Theresa Kufuor (née Mensah; born 25 October 1935) is the former First Lady of Ghana and the wife of John Kufuor, the second President of the Fourth Republic of Ghana. She is a retired midwife and nurse.
Education
Kufuor began her schooling at the Catholic Convent, OLA, in Keta, Ghana’s Volta Region. She later moved to London to study as a Registered General Nurse at the Southern Hospital Group of Nursing. Edinburgh is a city in Scotland.
She became a State Certified Midwife with a Certificate in Premature Nursing after additional studies at the Radcliffe Infirmary in Oxford and Paddington General Hospital in London.
Private life
After meeting at a Republic Day Anniversary Dance in London in 1961, Theresa married John Kufuor when he was 23 years old. In 1962, they married. J. Addo Kufuor, Nana Ama Gyamfi, Saah Kufuor, Agyekum Kufuor, and Owusu Afriyie Kufuor are her five children with former Ghanaian President John Kufuor. She has five children and eight grandchildren. She is a practising Roman Catholic.

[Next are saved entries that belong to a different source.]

Definition sceKernelMunmap (addr len : Z) (k : KernelState) : outcome (Z * KernelState) :=
  if len =? 0 then Done (ORBIS_KERNEL_ERROR_EINVAL, k)
  else on_memory (UnmapMemory addr len (k_memory k)) k.

Definition posix_munmap (addr len : Z) (k : KernelState) : outcome (Z * KernelState) :=
  let! '(result, k) := sceKernelMunmap addr len k in
  if result <? 0 then Done (-1, ErrSceToPosix result k) else Done (result, k).

Definition sceKernelSetVirtualRangeName (addr len : Z) (name : option string) (k : KernelState)
    : outcome (Z * KernelState) :=
  match name with
  | None => Done (ORBIS_KERNEL_ERROR_EFAULT, k)
  | Some name =>
      if (ORBIS_KERNEL_MAXIMUM_NAME_LENGTH <=? String.length name)%nat
      then Done (ORBIS_KERNEL_ERROR_ENAMETOOLONG, k)
      else
        let! m := NameVirtualRange addr len name (k_memory k) in
        Done (ORBIS_OK, with_memory m k)
  end.

(** ** Batches *)

Record OrbisKernelBatchMapEntry := mkBatchEntry {
  be_start : Z;
  be_offset : Z;
  be_length : Z;
  be_protection : Z;
  be_type : Z;
  be_operation : Z;
}.

(** One entry: the result, and the [start] the call leaves in the entry. *)
Definition batch_entry (e : OrbisKernelBatchMapEntry) (flags : Z) (k : KernelState)
    : outcome (Z * Z * KernelState) :=
  let keep (r : outcome (Z * KernelState)) : outcome (Z * Z * KernelState) :=
    let! '(result, k) := r in Done (result, be_start e, k) in
  if be_operation e =? 0 then
    sceKernelMapNamedDirectMemory (be_start e) (be_length e) (be_protection e) flags (s64 (be_offset e)) 0 "anon" k
  else if be_operation e =? 1 then keep (sceKernelMunmap (be_start e) (be_length e) k)
  else if be_operation e =? 2 then keep (sceKernelMprotect (be_start e) (be_length e) (be_protection e) k)
  else if be_operation e =? 3 then
    sceKernelMapNamedFlexibleMemory (be_start e) (be_length e) (be_protection e) flags (Some "anon"%string) k
  else if be_operation e =? 4 then
    keep (sceKernelMtypeprotect (be_start e) (be_length e) (be_type e) (be_protection e) k)
  else Raised AssertFailed.
Lemma AllocateDirectMemory_correct_witness :
  exists p dm, sceKernelAllocateDirectMemory 0 0x1000000 0x10000 0 3 true kernel0 =
    Done (ORBIS_OK, Some p, with_memory (with_dmem dm demo) kernel0) /\ fits (dmem_map demo) 0 0x1000000 0x10000 (KB 16) p.
Proof.
  destruct (AllocateDirectMemory_correct kernel0 0 0x1000000 0x10000 0 3) as [[E _]|(p & dm & E & F & _)].
  - exact demo_reachable.
  - vm_compute. reflexivity.
  - repeat split; vm_compute; congruence.
  - lia.
  - reflexivity.
  - split; [lia|left; reflexivity].
  - split; vm_compute; reflexivity.
  - vm_compute in E. discriminate E.
  - exists p, dm. split; [exact E|exact F].
Defined.

(** ** Protection *)

Lemma protect_range_covers addr size :
  0 <= addr -> 0 < size -> addr + size + KB 32 < W64 ->
  let '(a, n) := protect_range addr size in
  0 <= a <= addr /\ addr < a + KB 16 /\ addr + size <= a + n /\ a + n < addr + size + KB 16 /\ a mod KB 16 = 0.
Proof.
  intros Ha Hs Hlt. unfold protect_range, AlignDown. unfold KB in *.
  pose proof (Z.mod_pos_bound addr (1024 * 16) ltac:(lia)) as Hm. pose proof (Z.mod_le addr (1024 * 16) Ha ltac:(lia)).
  rewrite (wsub_small addr) by word_lia. rewrite wadd_small, wsub_small by word_lia.
  set (d := addr mod (1024 * 16)) in *.
  destruct (AlignUp_least (1024 * 16) (size + addr - (addr - d))) as (Hu & _ & _); [lia|lia|word_lia|].
  pose proof (AlignUp_bound (1024 * 16) (size + addr - (addr - d)) ltac:(lia) ltac:(lia) ltac:(word_lia)).
  split_and!; try lia. unfold d. rewrite Zminus_mod_idemp_r, Z.sub_diag. reflexivity.
Qed.

(** [sceKernelMprotect] on a range inside the address space changes whole
    16 KiB pages: the smallest aligned range around the request, with the
    effect of [Protect] there and none elsewhere.  It always succeeds where
    the areas of the range stay apart. *)
Theorem Mprotect_correct (k : KernelState) (addr size prot : Z) (H : reachable (k_memory k))
    (Hr : 0 <= addr /\ 0 < size /\ size + KB 32 < W63 /\ addr + size + KB 32 < W64)
    (Hc : covered (vma_map (k_memory k)) (protect_range addr size).1 (protect_range addr size).2)
    (Hap : stays_apart (u32 prot) (vma_map (k_memory k)) (protect_range addr size).1 (protect_range addr size).2) :
  exists k', sceKernelMprotect addr size prot k = Done (ORBIS_OK, k') /\
    (let '(a, n) := protect_range addr size in
     a <= addr /\ addr < a + KB 16 /\ addr + size <= a + n /\ a + n < addr + size + KB 16 /\ a mod KB 16 = 0 /\
     updated (vma_map (k_memory k)) a n (page_protect (u32 prot)) (vma_map (k_memory k'))).
Proof.
  destruct Hr as (Ha & Hs & Hs2 & Hlt). pose proof (protect_range_covers addr size Ha Hs Hlt) as HR.
  unfold sceKernelMprotect. destruct (protect_range addr size) as [a n]. cbn [fst snd] in Hc, Hap.
  destruct HR as (? & ? & ? & ? & ?).
  assert (0 < n < W63 /\ a + n < W64) as [Hn Hn'] by (unfold KB in *; lia).
  destruct (Protect_ok a n (u32 prot) (k_memory k) (mi_wf _ (reachable_inv _ H)) ltac:(lia) Hn Hn' Hc) as [(s' & E & _ & _ & Hu)|[_ []]]; [|done].
  destruct (Z.eqb_spec n 0); [unfold KB in *; lia|]. rewrite E. cbn [on_memory obind]. rewrite Z.eqb_refl.
  eexists. split; [reflexivity|]. split_and!; try lia. exact Hu.
Qed.

(** A guest with 32 KiB of flexible memory mapped. *)
Definition kernel_flex : KernelState := with_memory demo_flex kernel0.

(** A range in which no area begins. *)
Lemma stays_apart_inside prot m a n : Forall (fun e => ~ (a <= e.1 < a + n)) m -> stays_apart prot m a n.
Proof.
  intros HF x g g' Hx Hs. exfalso. induction HF as [|[k v] m Hk _ IH]; [by apply starts_nil in Hs|].
  apply starts_cons in Hs as [->|Hs]; [cbn in Hk; lia|auto].
Qed.

Lemma Mprotect_correct_witness :
  exists k', sceKernelMprotect 0x200004010 0x100 1 kernel_flex = Done (ORBIS_OK, k') /\
    updated (vma_map (k_memory kernel_flex)) 0x200004000 0x4000 (page_protect (u32 1)) (vma_map (k_memory k')).
Proof.
  destruct (Mprotect_correct kernel_flex 0x200004010 0x100 1) as (k' & E & _ & _ & _ & _ & _ & U).
  - exact demo_flex_reachable.
  - repeat split; vm_compute; congruence.
  - by_entry 1%nat.
  - apply stays_apart_inside. apply (bool_decide_unpack _). vm_compute. exact I.
  - exists k'. split; [exact E|exact U].
Defined.

(** ** mmap and errno *)

Lemma s32_mod a b : s32 (s32 a + b) = s32 (a + b).
Proof.
  unfold s32 at 1 3. f_equal.
  assert (E : (s32 a + b) mod W32 = (a + b) mod W32).
  { unfold s32. destruct (a mod W32 <? W32 / 2).
    - apply Zplus_mod_idemp_l.
    - replace (a mod W32 - W32 + b) with (a mod W32 + b + (-1) * W32) by lia.
      rewrite Z.mod_add by discriminate. apply Zplus_mod_idemp_l. }
  rewrite E. reflexivity.
Qed.

Lemma errno_recovered k e : - 2147483648 <= e < 2147483648 -> ErrnoToSceKernelError (g_posix_errno (ErrSceToPosix e k)) = e.
Proof.
  intros He. unfold ErrnoToSceKernelError, ErrSceToPosix. cbn [g_posix_errno with_errno].
  rewrite s32_mod. replace (e - _ + _) with e by lia. apply s32_small, He.
Qed.


(** [sceKernelMmap] reports the manager's verdict: on failure the very
    error code the mapping operation returned, although it travels through
    the thread's [errno]; on success the address the operation chose. *)
Theorem Mmap_reports_verdict (file : option FileInfo) (hp addr len prot flags fd pa e : Z) (out : option Z)
    (m : MemoryManager) (k : KernelState) (Hl : 0 < len)
    (Hfix : has (u32 flags) MemoryMapFlags.Fixed = false \/ addr = AlignUp addr (KB 16))
    (He : - 2147483648 <= e < 2147483648)
    (H : mmap_request file hp (AlignUp addr (KB 16)) (AlignUp len (KB 16)) (u32 prot) (u32 flags) fd pa (k_memory k) =
      Done (e, out, m)) :
  (e <> ORBIS_OK -> exists k', sceKernelMmap file hp addr len prot flags fd pa k = Done (e, None, k') /\ k_memory k' = m) /\
  (e = ORBIS_OK -> forall a, out = Some a -> a <> MINUS_1 ->
    sceKernelMmap file hp addr len prot flags fd pa k = Done (ORBIS_OK, Some a, with_memory m k)).
Proof.
  unfold sceKernelMmap, posix_mmap. destruct (Z.eqb_spec len 0); [lia|].
  replace (has (u32 flags) MemoryMapFlags.Fixed && negb (addr =? AlignUp addr (KB 16)))%bool with false
    by (symmetry; destruct Hfix as [->|<-]; [reflexivity|rewrite Z.eqb_refl; apply andb_false_r]).
  rewrite H. cbn [obind]. split; intros Ee.
  - destruct (Z.eqb_spec e ORBIS_OK); [contradiction|]. cbn [negb obind]. rewrite Z.eqb_refl.
    rewrite errno_recovered by assumption. eexists. split; reflexivity.
  - subst e. intros a -> Hn. cbn [negb Z.eqb ORBIS_OK of_option obind]. destruct (Z.eqb_spec a MINUS_1); [contradiction|]. reflexivity.
Qed.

Despite serving as Ghana’s first lady for eight years, from 2001 to 2009, she has kept a low profile in the political sphere. In 2007, she advocated for policy changes in the Government’s White Paper on Educational Reforms in order to implement UNESCO’s Free compulsory universal basic education (FCUBE) programme for kindergarten students.
She started the Mother and Child Community Development Foundation (MCCDF), a non-governmental organisation that works to reduce mother-to-child transmission in Ghana and Canada.
Honours
to October 25, Pope Benedict XVI bestowed the Papal Award of Knight Commander of St. Gregory the Great to her husband, President John Kufuor, in recognition of his committed devotion to humanity and the Catholic Church in general.[12] Theresa Kufuor received the Popel Award Dame of St Gregory the Great for her dedication to the condition of underprivileged children and their moms.